Just admit it. You really don’t care about God Of War’s narrative. Really? When have players been invested in stories or storylines in the action/adventure genre? The love of God Of War are mostly for the combat, graphics and detailed environment, and maybe some voice acting. Also, Kratos saying boy.
I have seen many older players not give a flip about narrative in games. I had a consumer who didn’t want to buy games if it contained reading. READING. To him, God of War doesn’t exist because it’s not simple enough and he’ll be forced to hear and watch the game plays out. Of course, no matter what was being advised and recommended, he’s one in a million of picky players.
Of course, the RPG community would look at players who love GoW story and be puzzled. Stories in RPG have dealt with many themes and evolved but yet still be ignored by many. You love the relationship of Kratos and Arteus? How about you come and try out Tales of Symphonia? I think most will refuse due to the mechanics RPG consist of. Yet, why does one get praise for its narrative and the other is ignored?
The RPG community understands themes. Not so much for the Action/Adventure crowd. Most will meet in the middle because of Mass Effect 2 (and don’t act like it hasn’t). God Of War, for some, has raised the bar in storytelling. I think it lowered it and at times, match it. How come? The grandiose and scope that these cinematic visuals in God of War capture you before dropping you back into the game. Which is fine. It has to keep repeating that in order to heighten the experience. Not one can’t stop grabbing your attention. In RPG’s, there tends to be a balance where certain story points don’t have to be forced but express the moment that is presented to you. It helps develop the characters and maybe explain their action which can give that character a chance to change. In God of War, we never see that because what about Kratos and Arteus changes with any big moments presented to you in the main quest?

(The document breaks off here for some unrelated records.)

(** * Feed controller of the seedit profile and author views

    A shallow embedding of the controller logic found in
    [src/views/author/author.tsx] and [src/views/profile/profile.tsx]:
    the projections (filter, sort), the client-side pagination, the
    error-visibility effect, the error-logging effect, the footer and
    empty-state rendering conditions and the process-wide store of
    viewport snapshots.

    React components are modelled as explicit state machines: the
    values kept by [useState] and [useRef] form the state, the values
    returned by the data hooks are the inputs of a render, and each
    [useEffect] body is a function from the state before to the state
    after.  The effects are run after every render; running one again
    on unchanged dependencies changes nothing, so this agrees with
    React running it only when a dependency changed. *)

From stdpp Require Import gmap strings list fin_maps pretty sorting.
From Stdlib Require Import ZArith Lia Permutation Sorted Ascii.

Local Open Scope string_scope.
Local Open Scope Z_scope.

(** ** JavaScript primitives used by the views *)

Module Js.

(** Truthiness of a [string | undefined] value: [undefined] and the
    empty string are falsy. *)
Definition truthy (v : option string) : bool :=
  match v with
  | Some s => negb (String.eqb s "")
  | None => false
  end.

(** [Array.prototype.slice]: relative index normalisation. *)
Definition rel_index (len i : Z) : Z :=
  if i <? 0 then Z.max (len + i) 0 else Z.min i len.
(** * Thread actions of the forum application

    A shallow embedding of [lib/actions/thread.actions.ts] together with the
    Mongoose schema of the [Thread] model, and the properties of the thread
    tree service: the cascade delete, the bounded tree fetch, the paginated
    feed, and the two creation paths.

    Documents are records, collections are lists in natural (insertion)
    order, and every [async] function is a computation in a small monad that
    threads the database through the calls and carries thrown errors by their
    message. *)

From Stdlib Require Import List String ZArith Arith Bool Lia Permutation Sorted.
Import ListNotations.
Set Warnings "-register-all".
Local Open Scope string_scope.
Local Open Scope list_scope.

(** ** Documents *)

(** An [ObjectId] is only ever compared for equality (after casting either
    side to or from its hexadecimal string), so it is modelled by a natural
    number and [toString] by the identity. *)
Definition ObjectId := nat.

Module Thread.
(** [threadSchema]: [createdAt] is in milliseconds since the epoch,
    [parentId] is absent on a top-level post. *)
Record doc := mk {
  _id : ObjectId;
  text : string;
  author : ObjectId;
  community : option ObjectId;
  createdAt : Z;
  parentId : option ObjectId;
  children : list ObjectId
}.
End Thread.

Yes, during the adventure, things about Arteus grows. Kratos still has to be protective and deadly to survive. Kratos opens up too late to be honest and with using that close to a certain point, it doesn’t become effective or plays any significant part. It’s part of the narrative but it won’t last long with the player. With RPG’s, things have to build at times when a secret comes into and when it’s revealed, it has to be utilized and effective. Most times, in RPG’s, it becomes a familiar twist.
In my honest opinion, as great as God Of War is, effective narrative belongs to The Last Guardian. Nothing is explained to you but you look for the narrative and interact to see how strong a relationship between two things can be. Most will see that as babysitting and since you don’t have to do it in God Of War, the story-driven sections are easy to consume. Since GoW is a take on Norse Mythology, that world can easily be used as its foundation and insert the creator interpretation if this fictional world was mixed in another fictional world. Which is great and acceptable.

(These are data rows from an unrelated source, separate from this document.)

(** C6 (as amended). For every city name for which GetWeatherData fails,
    the failure is the not-found condition and its message is "No weather
    data found for city" followed by the normalised (diacritic-folded) name
    in double quotes: the message contains the normalised name, and it
    contains the name as the caller gave it if and only if normalisation
    leaves that name as it is. *)
Theorem C6_message_names_normalized_city :
  forall (cache : gmap string WeatherData) (city : string) (w : World)
         (msg : string),
    err (GetWeatherData cache city w) = Some msg ->
    msg = notFoundMessage (sanitizeCityName city)
    /\ Contains msg (sanitizeCityName city) = true
    /\ (sanitizeCityName city = city -> Contains msg city = true)
    /\ (Contains msg city = true -> sanitizeCityName city = city)
    /\ (sanitizeCityName city <> city -> Contains msg city = false).
Proof.
  intros cache city w msg H. apply GetWeatherData_err in H. subst msg.
  assert (Honly : Contains (notFoundMessage (sanitizeCityName city)) city = true ->
                  sanitizeCityName city = city).
  { intros Hin.
    destruct (string_dec (sanitizeCityName city) city) as [E|Hne]; [exact E|].
    exfalso.
    assert (Hclean : forall b, b = byteA4 \/ b = byteB6 ->
              Contains (notFoundMessage (sanitizeCityName city))
                (String byteC3 (String b EmptyString)) = false).
    { intros b Hb. apply notFoundMessage_letters; [exact Hb|].
      rewrite sanitizeCityName_fold.
      apply (foldDiacritics_clean_le b (String.length city)); [exact Hb | lia]. }
    destruct (changed_name_has_letter city Hne) as [Hl|Hl].
    - pose proof (Contains_trans _ _ _ Hin Hl) as Ht.
      change "ä"%string with (String byteC3 (String byteA4 EmptyString)) in Ht.
      rewrite Hclean in Ht by auto. discriminate.
    - pose proof (Contains_trans _ _ _ Hin Hl) as Ht.
      change "ö"%string with (String byteC3 (String byteB6 EmptyString)) in Ht.
      rewrite Hclean in Ht by auto. discriminate. }
  split; [reflexivity|]. split; [apply Contains_notFoundMessage|].
  split; [intros E; rewrite E; apply Contains_notFoundMessage|].
  split; [exact Honly|].
  intros Hne. destruct (Contains _ city) eqn:E; [|reflexivity].
  exfalso. apply Hne, Honly. reflexivity.
Qed.

Lemma C6_message_names_normalized_city_witness :
  (err (GetWeatherData ∅ "Turku" (allSourcesFail 1000))
   = Some (notFoundMessage "Turku")
   /\ sanitizeCityName "Turku" = "Turku"%string
   /\ Contains (notFoundMessage "Turku") "Turku" = true)
  /\ (err (GetWeatherData ∅ "Jyväskylä" (allSourcesFail 1000))
      = Some (notFoundMessage "Jyvaskyla")
      /\ sanitizeCityName "Jyväskylä" <> "Jyväskylä"%string
      /\ Contains (notFoundMessage "Jyvaskyla") "Jyväskylä" = false).
Proof.
  split.
  - split; [reflexivity|]. split; [reflexivity|].
    destruct (C6_message_names_normalized_city ∅ "Turku" (allSourcesFail 1000)
                (notFoundMessage "Turku")) as (_ & _ & H & _); [reflexivity|].
    apply H. reflexivity.
  - assert (Hne : sanitizeCityName "Jyväskylä" <> "Jyväskylä"%string)
      by (vm_compute; discriminate).
    split; [reflexivity|]. split; [exact Hne|].
    destruct (C6_message_names_normalized_city ∅ "Jyväskylä" (allSourcesFail 1000)
                (notFoundMessage "Jyvaskyla")) as (_ & _ & _ & _ & H);
      [reflexivity|].
    apply H, Hne.
Defined.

When its all said and done, what part of that narrative though, will people take from it? Can it change how parenting is perceived? We still talk about sacrifice and death in games. It’s part of the story and theme. Final Fantasy VII raised that bar. Mass Effect raised that bar. Horizon Zero Dawn raised that bar. God Of War just places that expectancy.

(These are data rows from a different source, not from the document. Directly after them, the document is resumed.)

(** * avada-translator: segment extraction, integrity validation, reinjection

    A shallow embedding of [segments.py] (stable ids, the segment extractor,
    the applier) and of the validation and retry logic of [translate.py],
    followed by the properties of the specification that were checked
    against it.

    Conventions of the embedding.
    - A Python [str] is a [list ascii]; a character is a code point in
      0..255, with Python's own classification of those code points
      ([\w], [str.lower], [str.isspace]) and their UTF-8 encoding.  Offsets
      are indices into that list, as in Python.
    - Python integers are [Z] or [nat] (offsets and counters never go
      negative, except for the sentinel -1 passed to [stable_id]).
    - A compiled regular expression is embedded as the matcher that the
      backtracking engine implements for that one pattern: a function
      which, given the character before the candidate position and the
      remaining text, returns the captured groups and the length of the
      match.  [finditer] and [search] are generic over such matchers.
    - A [dict] is an association list in insertion order, with Python's
      overwrite-in-place semantics for a repeated key.
    - Exceptions are values of a sum type. *)

From Stdlib Require Import Ascii String.
From Stdlib Require Import List ZArith NArith QArith Lia Bool Arith.
From Stdlib Require Import Permutation.
From Stdlib Require DecimalString DecimalZ.
Import ListNotations.
Close Scope Q_scope.

Set Implicit Arguments.

(** ** Python strings *)

Module Py.

Definition str := list ascii.

Definition lit (s : string) : str := list_ascii_of_string s.

Definition dquote : ascii := "034"%char.

Definition code (c : ascii) : N := N_of_ascii c.

Definition in_range (lo hi n : N) : bool := (N.leb lo n && N.leb n hi)%bool.

(** [re]'s [\w] on a [str] pattern: [c.isalnum() or c == '_']. *)
Definition is_word (c : ascii) : bool :=
  let n := code c in
  (in_range 48 57 n || in_range 65 90 n || N.eqb n 95 || in_range 97 122 n
   || N.eqb n 170 || in_range 178 179 n || N.eqb n 181 || in_range 185 186 n
   || in_range 188 190 n || in_range 192 214 n || in_range 216 246 n
   || in_range 248 255 n)%bool.

(** [str.isspace] on one character. *)
Definition is_space (c : ascii) : bool :=
  let n := code c in
  (in_range 9 13 n || in_range 28 32 n || N.eqb n 133 || N.eqb n 160)%bool.

(** [str.lower] on one character. *)
Definition lower_char (c : ascii) : ascii :=
  let n := code c in
  if (in_range 65 90 n || in_range 192 214 n || in_range 216 222 n)%bool
  then ascii_of_N (n + 32) else c.

Definition lower (s : str) : str := map lower_char s.

Fixpoint lstrip (s : str) : str :=
  match s with
  | c :: s' => if is_space c then lstrip s' else s
  | [] => []
  end.

Definition strip (s : str) : str := rev (lstrip (rev (lstrip s))).

Definition eqc (a b : ascii) : bool := Ascii.eqb a b.

(** [a == b] on strings. *)
Fixpoint str_eqb (a b : str) : bool :=
  match a, b with
  | [], [] => true
  | x :: a', y :: b' => (eqc x y && str_eqb a' b')%bool
  | _, _ => false
  end.

(** [s.startswith(p)], returning what follows the prefix. *)
Fixpoint strip_prefix (p s : str) : option str :=
  match p with
  | [] => Some s
  | a :: p' =>
      match s with
      | b :: s' => if eqc a b then strip_prefix p' s' else None
      | [] => None
      end
  end.

Definition startswith (p s : str) : bool :=
  match strip_prefix p s with Some _ => true | None => false end.

(** [s.find(needle)]: index of the first occurrence. *)
Fixpoint find (needle s : str) : option nat :=
  if startswith needle s then Some 0
  else match s with
       | [] => None
       | _ :: s' => option_map S (find needle s')
       end.

(** [needle in s]. *)
Definition contains (needle s : str) : bool :=
  match find needle s with Some _ => true | None => false end.

(** Index of the first occurrence of one character. *)
Fixpoint find_char (c : ascii) (s : str) : option nat :=
  match s with
  | [] => None
  | b :: s' => if eqc c b then Some 0 else option_map S (find_char c s')
  end.

(** [s[a:b]] for [0 <= a], [0 <= b]. *)
Definition slice (s : str) (a b : nat) : str := firstn (b - a) (skipn a s).

(** [str(n)] for an [int]. *)
Definition str_of_int (z : Z) : str :=
  list_ascii_of_string (DecimalString.NilZero.string_of_int (Z.to_int z)).

(** [s.encode] to UTF-8, as a list of byte values. *)
Definition utf8_char (c : ascii) : list N :=
  let n := code c in
  if N.ltb n 128 then [n] else [(192 + n / 64)%N; (128 + n mod 64)%N].

Definition encode_utf8 (s : str) : list N := flat_map utf8_char s.

End Py.

(** ** [hashlib.sha1] *)

Module Sha1.

Local Open Scope N_scope.

Definition mask32 (x : N) : N := N.land x 0xFFFFFFFF.
Definition add32 (x y : N) : N := mask32 (x + y).
Definition rotl (n x : N) : N :=
  mask32 (N.lor (N.shiftl x n) (N.shiftr x (32 - n))).
Definition not32 (x : N) : N := N.lxor (mask32 x) 0xFFFFFFFF.

(** Big-endian bytes of [x], [k] of them. *)
Fixpoint be_bytes (k : nat) (x : N) : list N :=
  match k with
  | O => []
  | S k' => be_bytes k' (x / 256) ++ [x mod 256]
  end.

Definition zeros (k : nat) : list N := repeat 0 k.

(** Message padding: a 1 bit, zeros up to 56 mod 64, the bit length. *)
Definition pad (msg : list N) : list N :=
  let l := length msg in
  let z := ((64 - ((l + 9) mod 64)) mod 64)%nat in
  msg ++ [0x80] ++ zeros z ++ be_bytes 8 (8 * N.of_nat l).

Definition word_of_bytes (bs : list N) : N :=
  fold_left (fun acc b => acc * 256 + b) bs 0.

Fixpoint words (k : nat) (bs : list N) : list N :=
  match k with
  | O => []
  | S k' => word_of_bytes (firstn 4 bs) :: words k' (skipn 4 bs)
  end.

(** The message schedule, most recent word first. *)
Fixpoint extend (k : nat) (w : list N) : list N :=
  match k with
  | O => w
  | S k' =>
      let x := N.lxor (N.lxor (nth 2 w 0) (nth 7 w 0))
                      (N.lxor (nth 13 w 0) (nth 15 w 0)) in
      extend k' (rotl 1 x :: w)
  end.

Definition schedule (block : list N) : list N :=
  rev (extend 64 (rev (words 16 block))).

Definition state := (N * N * N * N * N)%type.

Definition H0 : state :=
  (0x67452301, 0xEFCDAB89, 0x98BADCFE, 0x10325476, 0xC3D2E1F0).

Definition round (st : state) (tw : nat * N) : state :=
  let '(a, b, c, d, e) := st in
  let '(t, w) := tw in
  let '(f, k) :=
    if (t <? 20)%nat then (N.lor (N.land b c) (N.land (not32 b) d), 0x5A827999)
    else if (t <? 40)%nat then (N.lxor (N.lxor b c) d, 0x6ED9EBA1)
    else if (t <? 60)%nat then
      (N.lor (N.lor (N.land b c) (N.land b d)) (N.land c d), 0x8F1BBCDC)
    else (N.lxor (N.lxor b c) d, 0xCA62C1D6) in
  let temp := add32 (add32 (add32 (add32 (rotl 5 a) f) e) k) w in
  (temp, a, rotl 30 b, c, d).

Definition compress (h : state) (block : list N) : state :=
  let '(a, b, c, d, e) :=
    fold_left round (combine (seq 0 80) (schedule block)) h in
  let '(h0, h1, h2, h3, h4) := h in
  (add32 h0 a, add32 h1 b, add32 h2 c, add32 h3 d, add32 h4 e).

Fixpoint blocks (k : nat) (h : state) (bs : list N) : state :=
  match k with
  | O => h
  | S k' => blocks k' (compress h (firstn 64 bs)) (skipn 64 bs)
  end.

Definition digest (msg : list N) : list N :=
  let p := pad msg in
  let '(a, b, c, d, e) :=
    blocks (length p / 64) H0 p in
  [a; b; c; d; e].

Definition hexchars : list ascii :=
  list_ascii_of_string "0123456789abcdef".

Definition hexdigit (n : N) : ascii :=
  nth (N.to_nat (n mod 16)) hexchars "0"%char.

(** The [k] low hexadecimal digits of [x], most significant first. *)
Fixpoint hex (k : nat) (x : N) : list ascii :=
  match k with
  | O => []
  | S k' => hex k' (x / 16) ++ [hexdigit x]
  end.

(** [h.hexdigest()] of a hash object that was fed [msg]. *)
Definition hexdigest (msg : list N) : list ascii :=
  flat_map (hex 8) (digest msg).

(** All words of [k] hexadecimal digits. *)
Fixpoint all_words (k : nat) : list (list ascii) :=
  match k with
  | O => [[]]
  | S k' => flat_map (fun c => map (cons c) (all_words k')) hexchars
  end.

End Sha1.

(** ** The [re] patterns of the two scripts *)

Module Re.

Import Py.

(** A compiled pattern: what the engine does at one candidate position.
    [prev] is the character before that position ([None] at offset 0) and
    the [str] is the text from the position on.  The result is the groups
    and the length of the whole match. *)
Definition regex (G : Type) := option ascii -> str -> option (G * nat).

Record Match (G : Type) := { m_start : nat; m_end : nat; m_groups : G }.

Definition word_at (c : option ascii) : bool :=
  match c with Some c => is_word c | None => false end.

(** [\b]: exactly one side is a word character. *)
Definition boundary (prev next : option ascii) : bool :=
  xorb (word_at prev) (word_at next).

Fixpoint last_char (prev : option ascii) (s : str) : option ascii :=
  match s with
  | [] => prev
  | c :: s' => last_char (Some c) s'
  end.

(** [rx.finditer(text)]: candidate positions from left to right; after a
    match the scan resumes at its end ([skip] counts the characters of the
    current match still to be passed).  None of the patterns below matches
    the empty string, so nothing is tried at the end of the text. *)
Fixpoint finditer_from (G : Type) (rx : regex G) (prev : option ascii)
    (pos skip : nat) (s : str) {struct s} : list (Match G) :=
  match s with
  | [] => []
  | c :: s' =>
      match skip with
      | S k => finditer_from rx (Some c) (S pos) k s'
      | O =>
          match rx prev s with
          | Some (g, len) =>
              {| m_start := pos; m_end := pos + len; m_groups := g |}
              :: finditer_from rx (Some c) (S pos) (len - 1) s'
          | None => finditer_from rx (Some c) (S pos) 0 s'
          end
      end
  end.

Not to knock God Of War having raised the bar for anything but it didn’t do it for its narrative. It may raise it for Sony’s games only, but not for different genres in general. There have been stronger narratives that get ignored because of other problems or parts of a game that get called out. Since God Of War encaptured the players with the other parts, the narrative gets a pass because those parts being executed very well. If God Of War did do one narrative part right, it should’ve been able to be done in various ways throughout its adventure.